Dataset entries:
(* ===== verification/NamespaceExamples.v ===== *)
(** * Namespaces on concrete input

    Calendar, timestamp and base64 functions that evaluate, an mDL and an AAMVA
    namespace in JSON, and the theorems about namespaces and about the derive macros
    applied to them. *)

From S2P Require Export CodeTables.
From S2P Require Import Derive.

#[local] Open Scope string_scope.

(** ** Concrete functions *)

Definition ascii_shift (lo hi : nat) (up : bool) (a : Ascii.ascii) : Ascii.ascii :=
  let n := Ascii.nat_of_ascii a in
  if ((lo <=? n) && (n <=? hi))%nat then Ascii.ascii_of_nat (if up then n - 32 else n + 32)%nat else a.
Fixpoint map_string (f : Ascii.ascii → Ascii.ascii) (s : string) : string :=
  match s with EmptyString => EmptyString | String a s' => String (f a) (map_string f s') end.
#[local] Instance ascii_case : UnicodeCase := {|
  to_uppercase := map_string (ascii_shift 97 122 true);
  to_lowercase := map_string (ascii_shift 65 90 false);
|}.

Definition number (l : list Z) : Z := fold_left (λ n c, n * 10 + (c - 48))%Z l 0%Z.
#[local] Instance calendar : DateParse := λ s,
  match chars s with
  | [y1; y2; y3; y4; 45%Z; m1; m2; 45%Z; d1; d2] =>
      if forallb is_digit [y1; y2; y3; y4; m1; m2; d1; d2]
      then Some {| date_year := number [y1; y2; y3; y4]; date_month := number [m1; m2]; date_day := number [d1; d2] |}
      else None
  | _ => None
  end.

#[local] Existing Instance example_rfc3339.
#[local] Existing Instance example_rfc3339_laws.
#[local] Instance plain_base64 : Base64Standard := {|
  encode := decode_string;
  decode s := Some (encode_string s);
|}.

(** ** Namespaces in JSON *)

Definition example_iso (issue_date : string) : list (string * Json) := [
  ("age_over_18", JBool true); ("age_over_181", JBool false);
  ("biometric_template_face", JString "xyz"); ("birth_date", JString "1980-01-02");
  ("document_number", JString "12345"); ("driving_privileges", JArray [JObject [("vehicle_category_code", JString "a")]]);
  ("expiry_date", JString "2025-09-12"); ("eye_colour", JString "BROWN"); ("family_name", JString "Smith");
  ("given_name", JString "Alice"); ("height", JNull); ("issue_date", JString issue_date);
  ("issuing_authority", JString "NY DMV"); ("issuing_country", JString "US"); ("issuing_jurisdiction", JString "US-NY");
  ("portrait", JString "abc"); ("sex", JNumber 2); ("un_distinguishing_sign", JString "USA"); ("unknown", JNull)].
Definition example_aamva : list (string * Json) := [
  ("DHS_compliance", JString "F"); ("domestic_driving_privileges", JArray []); ("family_name_truncation", JString "N");
  ("given_name_truncation", JString "N"); ("organ_donor", JNumber 1); ("resident_county", JString "001"); ("sex", JNumber 1)].

Example iso_reads_example :
  match OrgIso1801351_from_json (JObject (example_iso "1970-01-01T01:00:00+01:00")) with
  | Some (Ok ns) =>
      let m := OrgIso1801351_to_ns_map ns in
      m !! "issue_date" = Some (Tag 0 (Text "1970-01-01T00:00:00Z")) ∧
      m !! "expiry_date" = Some (Tag 1004 (Text "2025-09-12")) ∧
      m !! "age_over_18" = Some (Bool true) ∧ m !! "age_over_181" = None ∧ m !! "height" = None ∧
      m !! "eye_colour" = Some (Text "brown") ∧ m !! "sex" = Some (Integer 2) ∧ m !! "unknown" = None ∧
      m !! "issuing_jurisdiction" = Some (Text "US-NY") ∧
      m !! "driving_privileges" = Some (Array [Map [(Text "vehicle_category_code", Text "A")]])
  | _ => False
  end.
Proof. vm_compute. by split_and!. Qed.
Example iso_errors_example :
  OrgIso1801351_from_json (JObject (("height", JNumber (-1)) :: example_iso "never")) =
  Some (Err (Multiple [WithContext "issue_date" (Parsing NoDateOrDateTime); WithContext "height" ExpectedPositiveInteger])).
Proof. vm_compute. reflexivity. Qed.

Lemma namespace_conversion_witness :
  NoDup (example_iso "1970-01-01T01:00:00+01:00").*1 ∧
  (∃ ns, OrgIso1801351_from_json (JObject (example_iso "1970-01-01T01:00:00+01:00")) = Some (Ok ns) ∧
     (∀ k, OrgIso1801351_to_ns_map ns !! k = iso_element (example_iso "1970-01-01T01:00:00+01:00") k)) ∧
  (∃ ns, OrgIso1801351Aamva_from_json (JObject example_aamva) = Some (Ok ns) ∧
     (∀ k, OrgIso1801351Aamva_to_ns_map ns !! k = aamva_element example_aamva k)).
Proof.
  assert (NoDup (example_iso "1970-01-01T01:00:00+01:00").*1) as H1 by (apply (bool_decide_unpack _); vm_compute; exact I).
  assert (NoDup example_aamva.*1) as H2 by (apply (bool_decide_unpack _); vm_compute; exact I).
  split; [exact H1|]. split.
  - destruct (OrgIso1801351_from_json _) as [[ns|]|] eqn:Hns; [|vm_compute in Hns; discriminate Hns..].
    exists ns. split; [reflexivity|]. apply (namespace_conversion _ H1). exact Hns.
  - destruct (OrgIso1801351Aamva_from_json _) as [[ns|]|] eqn:Hns; [|vm_compute in Hns; discriminate Hns..].
    exists ns. split; [reflexivity|]. apply (namespace_conversion _ H2). exact Hns.
Defined.

(** One text lies before the year 0 in UTC, the other after the year 9999. *)
Lemma namespace_panics_witness :
  OrgIso1801351_from_json (JObject (example_iso "0000-01-01T00:00:00+01:00")) = None ∧
  OrgIso1801351_from_json (JObject (example_iso "9999-12-31T23:59:59-01:00")) = None.
Proof.
  assert (∀ text d, rfc3339_parse text = Ok d → bool_decide (writable d) = false →
    OrgIso1801351_from_json (JObject (example_iso text)) = None) as Hpanics.
  { intros text d Hd Hw%bool_decide_eq_false. apply namespace_panics. exists (example_iso text), "issue_date", (JString text).
    split; [reflexivity|]. split; [left|]. split; [reflexivity|]. by exists text, d. }
  split; (eapply Hpanics; [reflexivity|vm_compute; reflexivity]).
Defined.

Lemma restricted_texts_witness :
  Age_try_from 21 = Ok (50, 49)%Z ∧
  String.length (FullDate_display {| full_date := {| date_year := 999; date_month := 1; date_day := 1 |} |}) ≠ 10%nat.
Proof.
  destruct restricted_texts as (_ & _ & Hage & _ & _ & Hdate). split; [apply (Hage 21%Z); lia|].
  intros Hlen. apply Hdate in Hlen; lia.
Defined.

(** ** The derive macros *)

Import Macros.

(** Letters, digits and underscores. *)
Definition ident_char (c : Z) : bool :=
  is_digit c || (bool_decide (c = 95) || ((65 <=? c) && (c <=? 90)) || ((97 <=? c) && (c <=? 122)))%Z.
#[local] Instance ascii_idents : ProcMacro := {|
  valid_ident s := match chars s with [] => false | c :: l => negb (is_digit c) && forallb ident_char (c :: l) end;
|}.

Lemma derived_structs_witness :
  Forall valid_names struct_names ∧
  implements_struct iso_scope OrgIso1801351_input Build_OrgIso1801351 OrgIso1801351_projections
    OrgIso1801351_from_json OrgIso1801351_to_ns_map.
Proof.
  assert (Forall valid_names struct_names) as Hnames; [repeat constructor|].
  split; [exact Hnames|]. destruct (derived_structs Hnames) as (_ & _ & _ & _ & _ & _ & Hiso & _). exact Hiso.
Defined.

(** A module path is not an identifier: the macro panics. *)
Definition path_input : DeriveInput :=
  {| input_ident := "S"; input_data := Data_Struct (Fields_Named [plain "a" (option_of (named "u32"))]);
     input_attrs := [isomdl [entry "crate" "my::isomdl"]] |}.
Lemma derive_outcomes_witness :
  well_formed path_input ∧ derive_from_json path_input = None ∧
  outcome "_from_json_impl" path_input (derive_from_json path_input) ∧
  outcome "_to_cbor_impl" path_input (derive_to_cbor path_input).
Proof.
  assert (well_formed path_input) as Hnames; [repeat constructor; by eexists|].
  split; [exact Hnames|]. split; [reflexivity|]. exact (derive_outcomes path_input Hnames).
Defined.

Lemma macros_agree_witness :
  ∃ js cs, derive_from_json OrgIso1801351_input = Some (NamedImpl "orgiso1801351_from_json_impl" "crate" "OrgIso1801351" js) ∧
    derive_to_cbor OrgIso1801351_input = Some (NamedImpl "orgiso1801351_to_cbor_impl" "crate" "OrgIso1801351" cs) ∧
    length js = 33 ∧
    Forall2 (λ j c, json_field j = cbor_field c ∧ json_ty j = cbor_ty c ∧ json_str j = cbor_str c ∧
               (cbor_writer c = Many → json_reader j = Dynamic)) js cs.
Proof.
  eexists _, _. split; [reflexivity|]. split; [reflexivity|]. split; [reflexivity|].
  eapply (macros_agree OrgIso1801351_input); reflexivity.
Defined.

(** Both fields of a struct are missing: two errors, each under its field's name. *)
Example two_missing :
  run_json (readers_of date_scope DomesticVehicleClass_input) Build_DomesticVehicleClass (JObject []) =
    Some (Err (Multiple [WithContext "domestic_vehicle_class_code" Missing;
                         WithContext "domestic_vehicle_class_description" Missing])).
Proof. reflexivity. Qed.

What this task involves: In the entries above, find every line holding the word "JNull" and copy it out.

Response:
  ("given_name", JString "Alice"); ("height", JNull); ("issue_date", JString issue_date);
  ("portrait", JString "abc"); ("sex", JNumber 2); ("un_distinguishing_sign", JString "USA"); ("unknown", JNull)].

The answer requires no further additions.